Once upon a time, I woke up in bed, and saw a crack of morning coming through my curtains. Two hours later, it’s impossible to summon the fascination that a chink of light can throw you into, especially when those hours have seen you burn your reserves of goodwill for the day. After all, smiling takes so many less muscles, doesn’t it? It’s far easier on the face; not even painful compared to trying to look neutral when it’s facing you across the kitchen table as if the sunlight means something. Nobody really notices a rictus when you’re drinking coffee.

School isn’t bad as these things go, which they do. The corners of your eyes get a lot of work, naturally, and you can spend a pleasant period spying out a teacher’s sad smile: that mouth-up-eyes-down flicker that manages to lose itself on any other wayward charge. It’s not limited to the masters and matrons of wisdom, heaven knows; you know the look social services have perfected, the one that wants to help you, child, but stops just short of moving the body in any meaningful way. As long as she knows you care, you’re allowed to comfort yourself with thoughts that a girl doesn’t make her real friends ’till university anyway, and a cup of tea can solve all her problems. Bags, though, not tea leaves – too bitter for children and adults alike.

The vastly superior Garden wins a battle with the television to hold sway over time and inattention, though each one clamours in it’s own way. After all, one could watch gardening on TV, but there’s always the chance of your father coming in, and laughing at the fat smiling men leaning on spades and talking about how to sow seeds in your own back yard. He has a very loud laugh, my father, and very strong. It makes his stomach wobble up and down, as if he were breathing very fast, or hard. Or both.

Trees and bushes offer shade to fit the mood and a paradise for the scuttling beetles and centipedes, chased in and out of sight by every innocent child you can still summon to mind. Most of them look the same, though none of them look like me anymore. It’s surprising how sad that can feel. Hemlock and nightshade grow up against the far wall, lustrous green and purple providing too fine a trap for many a poor cat, intent on stroking their lithe, slender bodies though every patch of the poison they can find. It’ll make them sick eventually, of course, but for now they look healthy enough.
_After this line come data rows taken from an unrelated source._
(** * Verification of the file watcher of obsidian-sync (package [watcher])

    A shallow embedding of [internal/watcher/watcher.go]: the debouncing
    event buffer ([bufferEvent], [processBufferedEvents]), the recursive
    registration of directories ([addRecursive], [handleDirectoryEvent]) and
    the life cycle ([New], [Start], [Stop]).

    Go values are modelled as follows.
    - strings are [string] (sequences of bytes, as in Go);
    - [time.Time] is the number of nanoseconds on the clock, a [Z];
      [time.Duration] is an int64 number of nanoseconds;
    - [fsnotify.Op] is a uint32 bit mask, a [Z] tested with [Z.land];
    - [map[string]*fileEvent] is a [gmap string loc] together with a heap of
      [fileEvent] cells, so that the pointer stored in the map and the local
      variable [fe] alias the same cell;
    - [*time.Timer] is a location in the list of timers of the runtime;
    - the logger is a list of messages, one constructor per call site. *)

From Stdlib Require Import ZArith Lia Ascii String.
From stdpp Require Import base option list gmap strings relations.

Local Open Scope Z_scope.

(** ** Package [time] *)

Module time.

(** [time.Duration] is an int64 count of nanoseconds. *)
Definition Duration := Z.

Definition Nanosecond : Duration := 1.
Definition Millisecond : Duration := 1000000 * Nanosecond.
Definition Second : Duration := 1000 * Millisecond.

Definition minDuration : Duration := - 2 ^ 63.
Definition maxDuration : Duration := 2 ^ 63 - 1.

(** A reading of the clock, in nanoseconds. *)
Definition Time := Z.

(** [t.Sub(u)]: the difference [t - u], replaced by the largest (smallest)
    duration when it does not fit in an int64. *)
Definition Sub (t u : Time) : Duration :=
  let d := t - u in
  if d <? minDuration then minDuration
  else if maxDuration <? d then maxDuration
  else d.

End time.

(** ** Package [fsnotify]: operations and events *)

Module fsnotify.

(** [type Op uint32], with [Create Op = 1 << iota] and the following. *)
Definition Op := Z.

Definition Create : Op := 1.
Definition Write : Op := 2.
Definition Remove : Op := 4.
Definition Rename : Op := 8.
Definition Chmod : Op := 16.

(** The test [op&bit == bit] of the source. *)
Definition Has (op bit : Op) : bool := Z.land op bit =? bit.

Record Event := mkEvent { Name : string; EvOp : Op }.

End fsnotify.

(** ** Packages [strings] and [path/filepath] (Unix) *)

Module strings.

(** [strings.HasPrefix(s, prefix)] *)
Definition HasPrefix (s pre : string) : bool := String.prefix pre s.

End strings.

Module filepath.

Definition IsPathSeparator (c : ascii) : bool := Ascii.eqb c "/".

(** [s[i:]] *)
Definition slice_from (i : nat) (s : string) : string :=
  String.substring i (String.length s - i) s.

(** [s[:n]] *)
Definition slice_to (n : nat) (s : string) : string :=
  String.substring 0 n s.

(** The loop of [Ext], the index running down from [len(path)-1]; the
    argument [n] is the index plus one.
<<
    for i := len(path) - 1; i >= 0 && !os.IsPathSeparator(path[i]); i-- {
        if path[i] == '.' { return path[i:] }
    }
    return ""
>> *)
Fixpoint Ext_from (path : string) (n : nat) : string :=
  match n with
  | O => EmptyString
  | S i =>
      match String.get i path with
      | None => EmptyString
      | Some c =>
          if IsPathSeparator c then EmptyString
          else if Ascii.eqb c "." then slice_from i path
          else Ext_from path i
      end
  end.

Definition Ext (path : string) : string :=
  Ext_from path (String.length path).

(** Strip trailing slashes: the length that remains. *)
Fixpoint strip_trailing (path : string) (n : nat) : nat :=
  match n with
  | O => O
  | S i =>
      match String.get i path with
      | Some c => if IsPathSeparator c then strip_trailing path i else n
      | None => n
      end
  end.

(** The index after the last separator among the first [n] bytes, or 0. *)
Fixpoint last_element_start (path : string) (n : nat) : nat :=
  match n with
  | O => O
  | S i =>
      match String.get i path with
      | Some c => if IsPathSeparator c then n else last_element_start path i
      | None => O
      end
  end.

(** [filepath.Base]: the last element of the path, trailing separators
    removed; ["."] for the empty path and ["/"] for a path of separators
    only. There is no volume name on Unix. *)
Definition Base (path : string) : string :=
  if String.eqb path EmptyString then "."%string
  else
    let path1 := slice_to (strip_trailing path (String.length path)) path in
    let path2 := slice_from (last_element_start path1 (String.length path1)) path1 in
    if String.eqb path2 EmptyString then "/"%string else path2.
(** * Category matching scripts: a shallow embedding and its properties

    The repository is a set of Python scripts that align two point-of-interest
    category taxonomies (Foursquare, "FSQ", and Overture Maps, "OM") by text
    similarity, and flatten Overture categories into broad buckets.

    Modelling conventions.
    - A Python [str] is the list of its code points ([pystr], a [list N]).
    - Scores are Python floats (IEEE binary64).  The model evaluates the same
      expressions in exact rational arithmetic ([Q]); the concrete scores
      quoted below are the exact values, which the float computation rounds
      to the nearest double (86, 6, 1 and 0 are exact in both).  Where the
      code compares a score with 0.3, 0.4, 0.6 or 0.8, the model compares the
      exact score with the exact fraction; the program compares the rounded
      score with the nearest double, so a score within rounding error of one
      of these thresholds can fall on the other side.  The statements below
      name none of these four constants.
    - [difflib.SequenceMatcher] (Python standard library) is embedded from the
      CPython source; the RapidFuzz scorers are taken as parameters.
    - Pandas data frames and CSV files are lists of records, in row order. *)

From Stdlib Require Import List Sorted Bool Arith NArith ZArith QArith Lia Lqa String Ascii.
Import ListNotations.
The sun slides away taking the sunset with it, and a million yellow streetlights spring up for those of us defenceless enough to miss her. They can’t quite make the dust motes dance the same way, but they shed enough light to cast faint shadows on the walls, until a real shadow comes to close the curtains, and leave them that way. I used to be afraid of the dark, like most children, but I had a father who would stay beside me for a while, until I discovered how misplaced my fear had been. I outgrew it, but he’s always been there when he needed me.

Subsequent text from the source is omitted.